Lemma silent_under {A} (m : routine W A) : every_call silent m -> under contained (fun _ => True) m.
Proof. intros H. apply under_every. eapply every_call_weaken; [|exact H]. intros w w'. apply silent_contained. Qed.

Lemma dispatch_contained ctx intent w : ~ covered intent -> contained w -> contained (snd (Dispatch ctx intent w)).
Proof.
  intros Hn (Hok & Hs & calls & Hd & Hc). destruct (ls_dispatch leaves ctx intent w Hok) as [Hok' Hs'].
  split_and!; [done|by apply Hs'|]. exists (calls ++ [intent])%list. destruct (dispatch_law ctx intent w) as [_ ->].
  rewrite Hd, app_assoc. split; [done|]. apply Forall_app. split; [done|]. by constructor.
Qed.
(** The guard refuses what the stop covers. *)
Lemma guard_refuses ctx o t c :
  under (fun w => store_ok w /\ stopped w s) (fun answer => covers s o t c -> answer <> None) (stop_guard ctx o t c).
Proof.
  assert (Hk : forall w w', keeps w w' -> store_ok w /\ stopped w s -> store_ok w' /\ stopped w' s).
  { intros w w' H [Hok Hs]. destruct (H Hok) as [Hok' Hs']. auto. }
  apply (under_bind _ (fun err => covers s o t c -> err <> None)); [|intros [err|] H Hc; [done|by apply H in Hc]].
  unfold Allow. apply (under_bind _ (fun answer => covers s o t c -> snd answer <> None)); [|by intros [state err]].
  apply (under_bind _ (fun _ => True)); [by apply under_every; split|]. cbv zeta. intros [err|] _; [done|].
  destruct (ValidateScope _ ;; _) as [u|err]; [|done]. intros w Hw. split; [by eapply Hk; [apply keeps_effective|]|].
  destruct (store_Effective ctx o t c w) as [[[state active]|err] w'] eqn:He; cbn [fst].
  - destruct active; [done|]. intros Hc. by pose proof (effective_refuses _ _ _ _ _ _ _ _ _ (proj1 Hw) (proj2 Hw) Hc He).
  - apply (under_bind _ (fun _ => True)); [by apply under_every; split|]. done.
Qed.

Lemma under_apart {A} (Q : A -> Prop) (m : routine W A) : under (fun w => store_ok w /\ stopped w s) Q m -> every_call apart m ->
  under contained Q m.
Proof.
  induction m as [a|B call rest IH]; [done|]. intros H [Ha Hr] w (Hok & Hs & calls & Hd & Hc).
  destruct (H w (conj Hok Hs)) as [[Hok' Hs'] Hu]. split; [|by apply IH]. split_and!; [done..|]. exists calls.
  by rewrite (proj2 (Ha w)).
Qed.

Lemma check_refuses ctx scope : under contained
  (fun err => covers s (OrganizationID scope) (TenantID scope) (CaseID scope) -> err <> None) (checkStop ctx scope).
Proof.
  apply (under_bind _ (fun err => covers s (OrganizationID scope) (TenantID scope) (CaseID scope) -> err <> None)).
  - apply under_apart; [rewrite guard_is_allow; apply guard_refuses|apply apart_allow].
  - intros [err|] H; [|by intros Hc; apply H in Hc]. apply (under_bind _ (fun _ => True)); [|done]. apply silent_under, look_every, reads_silent.
Qed.

(** ** The walk *)

Context (identity : toolRouteIdentity).
Local Notation under := (under contained (fun _ => True)).

Lemma under_then {A B} (m : routine W A) (f : A -> routine W B) : every_call silent m ->
  (forall a, may_return m a -> under (f a)) -> under (m ≫= f).
Proof.
  intros Hm Hf. induction m as [a|C call rest IH]; [by apply Hf|]. destruct Hm as [Hc Hr]. intros w Hw.
  split; [by eapply silent_contained|]. apply IH; [apply Hr|]. intros a Ha. apply Hf. by exists w.
Qed.

Lemma dispatch_under ctx key t intent : ~ covered intent -> under (dispatch_route identity ctx key t intent).
Proof.
  intros Hn. apply (under_bind _ (fun _ => True)); [by split; [apply dispatch_contained|]|]. intros answered _.
  apply silent_under, answered_every; [apply reads_silent|apply saves_silent].
Qed.

Lemma finish_under ctx key current auditRecord status reason supplied :
  under (finishRouteBound identity ctx key current auditRecord status reason supplied).
Proof. apply silent_under, finish_every; [apply reads_silent|apply saves_silent]. Qed.

Lemma finish_error_under ctx key current authorized err : under (finishAuthorizedRouteError identity ctx key current authorized err).
Proof. apply silent_under, finish_error_every; [apply reads_silent|apply saves_silent]. Qed.

Lemma refuse_under intent digest outcome err : under (refuse_unbound identity intent digest outcome err).
Proof. apply silent_under, refuse_every, reads_silent. Qed.

Lemma mapped_under {B} ctx reason indeterminate err (f : toolRouteError -> routine W B) : (forall e, under (f e)) ->
  under (mapped ctx reason indeterminate err ≫= f).
Proof. intros Hf. apply under_then; [apply look_every, reads_silent|]. intros e _. apply Hf. Qed.

Lemma authorized_under ctx key current intent capability : tr_Case current = ti_Case intent ->
  under (authorized_route identity ctx key current intent capability).
Proof.
  intros Hcase. unfold authorized_route. cbv zeta. destruct (_ || _ || _); [apply finish_under|].
  eapply under_bind; [apply check_refuses|]. intros [err|] Hstop; [apply finish_error_under|].
  apply under_then; [apply audit_every, reads_silent|]. intros [id|err] _; [|done].
  apply under_then; [apply transition_every, reads_silent|]. intros tr _. destruct (tr ≫= _) as [next|err] eqn:Hn; [|done].
  apply bind_ok in Hn as (tr0 & _ & Hn%chained_transition). apply under_then; [apply every_call_one; intros w; by apply saves_silent|].
  intros [saved|err] _; [|by apply mapped_under]. apply dispatch_under. unfold covered. rewrite <- Hcase.
  intros Hc. by apply Hstop in Hc.
Qed.
Lemma authorize_under ctx key current intent command : tr_Case current = ti_Case intent ->
  under (authorizeAndDispatch identity ctx key current intent command).
Proof.
  intros Hcase. apply under_then.
  { destruct (String.eqb _ _); [apply authorizing_every; [apply reads_silent|apply saves_silent]|done]. }
  intros [r|err] Hr; [|done]. assert (tr_Case r = ti_Case intent).
  { destruct (String.eqb _ _); [|by injection Hr as ->]. apply authorizing_binding in Hr. injection Hr. congruence. }
  apply under_then; [by apply silent_respects; [apply ls_authorize|apply apart_authorize]|]. intros [capability|err] _.
  - by apply authorized_under.
  - apply mapped_under. intros e. apply finish_error_under.
Qed.

Lemma begun_under ctx key current intent verified command : tr_Case current = ti_Case intent ->
  under (begun_route identity ctx key current intent verified command).
Proof.
  intros Hcase. unfold begun_route. destruct (validateIntentManifestBinding _ _) as [u|err]; [|apply finish_under].
  eapply under_bind; [apply check_refuses|]. intros [err|] _; [apply finish_error_under|by apply authorize_under].
Qed.

Lemma resume_under ctx key current continue : under continue -> under (resume identity ctx key current continue).
Proof. intros H. unfold resume. destruct (terminalToolRouteStatus _); [done|]. destruct (String.eqb _ _); [apply finish_under|done]. Qed.

Lemma bound_under ctx key intent digest command verified : under (bound_route identity ctx key intent digest command verified).
Proof.
  unfold bound_route. destruct (toolRouteContextDigest command) as [context|err]; [|done].
  apply under_then; [apply now_every, reads_silent|]. intros now _. destruct (is_zero now); [done|]. cbv zeta.
  destruct (newToolRouteRecord _ _ _ _ _ _ _) as [candidate|err] eqn:Hn; [|done].
  apply candidate_facts in Hn as (_ & _ & _ & _ & [= Hcase _]).
  apply under_then; [apply every_call_one; intros w; apply begin_silent|]. intros [[current [|]]|err] (w & w' & Hbegin)%may_calls.
  - destruct (validateRouteReplay current candidate) as [u|err] eqn:Hrep; [|apply refuse_under]. apply resume_under, begun_under.
    unfold validateRouteReplay in Hrep. apply seq_ok in Hrep as [Hrep _]. apply deny_if_ok, negb_false_iff, bool_decide_eq_true in Hrep.
    injection Hrep. congruence.
  - pose proof (begin_law ctx key candidate w) as H. rewrite Hbegin in H. apply begun_under. destruct H as [[_ H]|(_ & _ & H)].
    + by destruct (H current false eq_refl).
    + by rewrite (H current false eq_refl).
  - by apply mapped_under.
Qed.

Lemma resolved_under ctx key intent digest : under (resolved_route identity ctx key intent digest).
Proof.
  apply under_then; [apply every_call_one; intros w; split; [by apply ls_resolve|apply apart_resolve]|]. intros [command|err] _.
  - apply under_then; [apply look_every, reads_silent|]. intros [verified|err] _; [apply bound_under|].
    apply mapped_under. intros e. apply refuse_under.
  - apply mapped_under. intros e. apply refuse_under.
Qed.

Lemma submit_under ctx intent : under (Submit identity ctx intent).
Proof.
  unfold Submit. destruct ctx as [look|]; [|done]. destruct (ToolRoute.Digest intent) as [digest|err]; [|done].
  apply under_then; [apply look_every, reads_silent|]. intros [reason|] _.
  { apply mapped_under. intros e. apply refuse_under. }
  apply under_then; [apply every_call_one; intros w; split; [by apply ls_lookup|apply apart_lookup]|]. intros [[current [|]]|err] _.
  - destruct (validateToolRouteRecord current) as [u|err]; [|done]. destruct (negb _); [apply refuse_under|].
    apply resume_under, resolved_under.
  - apply resolved_under.
  - by apply mapped_under.
Qed.
End stop.

(** ** The theorems *)

Section theorems.
Context {W : Type} {store : RouteStore W} {ports : RoutePorts W} {laws : RouteLaws W}.
Context {stops : EStopController.Store W} {clock : StopPorts W} {stop_laws : StopStore W}.

(** What else runs leaves the routes alone and only goes through the stops' store. *)
Definition law_abiding (task : route_task) : Prop :=
  match task with TaskSubmit _ _ _ => True | TaskOther m => every_call apart m /\ respects m end.

(** C10. An emergency stop stops tool calls.  With the repository's stop guard behind the routes: once a stop is in
    the store, no process that starts afterwards calls a connector for a case that the stop covers,
    whatever it and the processes after it submit, activate or recover, in any interleaving and with crashes anywhere; a
    route that was begun before the stop is no exception. *)
Theorem stopped_cases_are_not_dispatched processes w s :
  (forall ctx o t c, route_Allow ctx o t c = stop_guard ctx o t c) -> leaves_stops ->
  Forall (fun p : process => Forall law_abiding (fst p)) processes -> store_ok w -> stopped w s ->
  exists calls, dispatched (run_processes processes w) = (dispatched w ++ calls)%list /\
    Forall (fun intent => ~ covers s (OrganizationID (ti_Case intent)) (TenantID (ti_Case intent)) (CaseID (ti_Case intent))) calls.
Proof.
  intros Hguard Hleaves Hp Hok Hs. apply (lives_under (contained s (dispatched w)) (fun _ => True)).
  - apply Forall_map. eapply Forall_impl; [exact Hp|]. intros p Htasks. cbn. apply Forall_map. eapply Forall_impl; [exact Htasks|].
    intros [identity ctx intent|m] Ht; (eapply under_bind; [|done]); [by apply submit_under|].
    destruct Ht as [Ha Hr]. apply (silent_under s), silent_respects; done.
  - split_and!; [done..|]. exists []. by rewrite app_nil_r.
Qed.

(** A stop that the guard reports is not an error of the approval lifecycle, and so what the
    submission makes of it is a failed dependency, not a denial. *)
Lemma a_stop_is_recorded_as_unavailable (look : W -> option done_reason) (err : EStop.Error) (w : W) : look w = None ->
  mapRouteContext (Some look) "emergency_stop" false (foreign (EOwn err)) w =
    newRouteError routeCodeUnavailable "approval_lifecycle_unavailable" false NoCause /\
  routeStatusForCode routeCodeUnavailable = routeFailed.
Proof. intros H. unfold mapRouteContext. cbn. by rewrite H. Qed.
End theorems.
◇ ◇ ◇ ◇
Assignment
Quote the listing above from its first line to the line with "intros Hn (Hok", inclusive, and add nothing.

Answer to this task
Lemma silent_under {A} (m : routine W A) : every_call silent m -> under contained (fun _ => True) m.
Proof. intros H. apply under_every. eapply every_call_weaken; [|exact H]. intros w w'. apply silent_contained. Qed.

Lemma dispatch_contained ctx intent w : ~ covered intent -> contained w -> contained (snd (Dispatch ctx intent w)).
Proof.
  intros Hn (Hok & Hs & calls & Hd & Hc). destruct (ls_dispatch leaves ctx intent w Hok) as [Hok' Hs'].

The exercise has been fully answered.